If you want, feel free to contact me.

------
StefanCip
From my abundant experience, go to a Therapist, then exercise as much as you
can, everyday would be ideal

------
anticore
Seek therapy.

------
aey
Running hard. Pain is a gift :)

------
Amogha_IO
ALL startup founders go through this (similar) stage. You are not alone! I
know many founders personally who have experienced this and I have noticed
this a recurring theme in many startup stories I have read… I have personally
come very close to burnout / depression, but was lucky / fortunate to have
come across people and resources that helped me manage it.

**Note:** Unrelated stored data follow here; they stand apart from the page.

(* ===== verification/Execute.v ===== *)
(** * Execute: node/consensus-node/src/consensus/execute.rs

    Submitting blocks to the validator and applying committed nodes. *)

From Stdlib Require Import ZArith Lia.
From stdpp Require Import prelude strings gmap.
From S2P Require Import Prelude Crypto Ledger Messages Replica Workload Validator Wiring.
Open Scope Z_scope.

Section execute.
Context `{Sha256, SigScheme, FileSystem, Serde}.

(** ** Submitting validations *)

(** The input state of a validation, or [None] to defer or skip it. *)
Definition validation_input (r : ReplicaState) (live : State) (node : Node) : option State :=
  if decide (parent node = GENESIS_HASH) then
    if 0 <=? last_executed_height r then None else Some live
  else
    match tree r !! parent node with
    | Some parent_node =>
        let parent_h := as_i64 (height parent_node) in
        if parent_h <=? last_executed_height r then Some live
        else post_state_by_node r !! parent node
    | None => None
    end.

Definition maybe_kick_validation (w : Wiring) (leaf_hash : list Z) (s : Sys) : result Sys :=
  let r := rs s in
  match validation_result r !! leaf_hash with
  | Some _ => Ok s
  | None =>
      if decide (pending_validation r = Some leaf_hash) then Ok s
      else match tree r !! leaf_hash with
      | None => Ok s
      | Some node =>
          let! block := workload_block (w_workload w) (height node) in
          if negb (bool_decide (block_cmd block = cmd node)) then Ok s
          else match validation_input r (live_state s) node with
          | None => Ok s
          | Some input_state =>
              let req := mkValidateRequest leaf_hash (height node) (block_txs_path block)
                           (block_proof_path block) (meta_txs_total (block_meta block)) in
              Ok (emit (SubmitValidation req input_state)
                    (upd (set_pending_validation (Some leaf_hash)) s))
          end
      end
  end.

(** ** Executing the committed chain *)

(** The [while let] loop of [try_execute_chain], in push order.  A walk longer
    than the tree has entries revisits a node and never ends. *)
Fixpoint build_chain (fuel : nat) (t : gmap (list Z) Node) (last : Z) (cur : list Z)
    : result (list (list Z)) :=
  match fuel with
  | O => Panic LoopForever
  | S fuel =>
      match t !! cur with
      | None => Ok []
      | Some node =>
          if as_i64 (height node) <=? last then Ok []
          else if decide (parent node = GENESIS_HASH) then Ok [cur]
          else let! rest := build_chain fuel t last (parent node) in Ok (cur :: rest)
      end
  end.

(** [if let Some(ps) = rs.post_state_by_node.remove(&nh) { *live_state = ps; }] *)
Definition take_post_state (nh : list Z) (s : Sys) : Sys :=
  match post_state_by_node (rs s) !! nh with
  | Some ps =>
      with_live_state ps
        (upd (set_post_state_by_node (delete nh (post_state_by_node (rs s)))) s)
  | None => s
  end.

(** The verify-mode chain check and the advance of [chained_root]. *)
Definition advance_root (nh : list Z) (target_height : Z) (s : Sys) : result Sys :=
  match pre_root_by_node (rs s) !! nh with
  | Some pre =>
      if (0 <? target_height) && negb (bool_decide (pre = chained_root s)) then Panic ChainBreak
      else match post_root_by_node (rs s) !! nh with
           | Some pr =>
               Ok (with_chained_root pr
                     (upd (set_post_root_by_node (delete nh (post_root_by_node (rs s)))) s))
           | None => Ok s
           end
  | None => Ok s
  end.

(** The part of the loop body that advances the state for a validated node. *)
Definition execute_node (nh : list Z) (target_height : Z) (s : Sys) : result Sys :=
  let! s := advance_root nh target_height (take_post_state nh s) in
  Ok (emit (LogExecute target_height nh) (upd (set_last_executed_height (as_i64 target_height)) s)).

(** The [for nh in chain] loop. *)
Fixpoint execute_loop (w : Wiring) (chain : list (list Z)) (s : Sys) : result Sys :=
  match chain with
  | [] => Ok s
  | nh :: chain =>
      let! node := expect ChainNodeMissing (tree (rs s) !! nh) in
      let target_height := height node in
      if negb (as_i64 target_height =? last_executed_height (rs s) + 1) then Ok s
      else match validation_result (rs s) !! nh with
      | Some true =>
          let! s := execute_node nh target_height s in
          execute_loop w chain s
      | Some false => Ok s
      | None => maybe_kick_validation w nh s
      end
  end.

Definition try_execute_chain (w : Wiring) (decided_hash : list Z) (s : Sys) : result Sys :=
  let t := tree (rs s) in
  let! chain := build_chain (S (size t)) t (last_executed_height (rs s)) decided_hash in
  execute_loop w (rev chain) s.

Definition retry_pending_execute `{HashOrder} (w : Wiring) (s : Sys) : result Sys :=
  result_fold (try_execute_chain w) (set_iter (decided_nodes (rs s))) s.

(** The [for nh in leaves] loop, left when a validation is in flight. *)
Fixpoint kick_loop (w : Wiring) (leaves : list (list Z)) (s : Sys) : result Sys :=
  match leaves with
  | [] => Ok s
  | nh :: leaves =>
      match pending_validation (rs s) with
      | Some _ => Ok s
      | None => let! s := maybe_kick_validation w nh s in kick_loop w leaves s
      end
  end.

Definition try_kick_pending_validations `{HashOrder} (w : Wiring) (s : Sys) : result Sys :=
  kick_loop w (hash_iter (tree (rs s))).*1 s.
End execute.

You are experience a Dip. You might be able to get out of this mode / phase
fairly quickly, if you “change your perspective” on life. As a founder in a
startup, you have to worry about a lot of things and most of the time you are
doing this alone, at least until you find a good co-founder. Even with co-
founders, it sometimes feels extremely lonely and depressing, especially when
things slow down or grind to a halt.

Here are some tips & tricks:

1\. There is nothing wrong with your situation. You are not alone. Almost
every startup founder goes through this. Push through it, you will come out a
stronger founder. Keep saying this to yourself as a mantra: “This is just part
of the startup grind. You are stronger than this, you can push through this,
you are going to make it!”

2\. Keep in mind that eventually when your team grows from one to many, and
the company experiences another dip like this one, you will have first hand
knowledge on how some of your teammates might be feeling and you will be able
to guide them out of it. So, think of this as an opportunity to learn.

3\. Ask for help. There is nothing wrong in opening up to close friends and
family about this. Try to make friends who are in other startup companies.
(big small or just getting started… they will be able to relate to your
situation and sympathize with you much better than friends or family who have
no clue about how startups work / how startups are created)

4\. Read books. (at least one every week) Biographies and business books that
dive into startups. This is a great way to ground yourself in reality and see
that you are not alone, many founders before you have gone through similar
phases.

5\. Take a break- do something that stimulates your mind positively. This is
very different for everyone. Try to cultivate a new hobby or learn a new
skill. Something different from your project.

6\. Change in environment (location, people and problems) might be all you
need. Try working from a library or coffee shop for a couple hours a day. Go
to meetups or other startup events… see if you can find a startup co-working
space. Try to help others, listen to their problems. I have personally noticed
that when I help others solve their problems, I sometimes end up realizing
solutions for my own…

7\. Exercise, sun and fresh air. Go on a long walk / jog / bike outside
(preferably in the morning) Listen to the wind and birds, take in the fresh
morning air.

8\. Meditate. This really helps me clear out the “noise”. Try to meditate at
least 20 minutes a day. Focus on the process of pushing away thoughts. Once
you get a hang of how you can “push away” thoughts and noise, apply that
technique when you start feeling like things are getting “out of hand” or when
your brain gets foggy / mope.

9\. Break the problem into bite size chunks and CELEBRATE every time you
successfully solve a bite of the problem. Having a sense of progress goes a
looong way in keeping the motivation levels high. Track your progress and
award yourself for hitting goals. You have to win many battles to win the war.
Don't try to fight them all at once. Live to fight another day. You are in a
marathon and not a sprint. So take it slow and steady. knock out one part of
the problem at a time and before you know it you will have momentum again!!

Good luck! (May the force be with you!)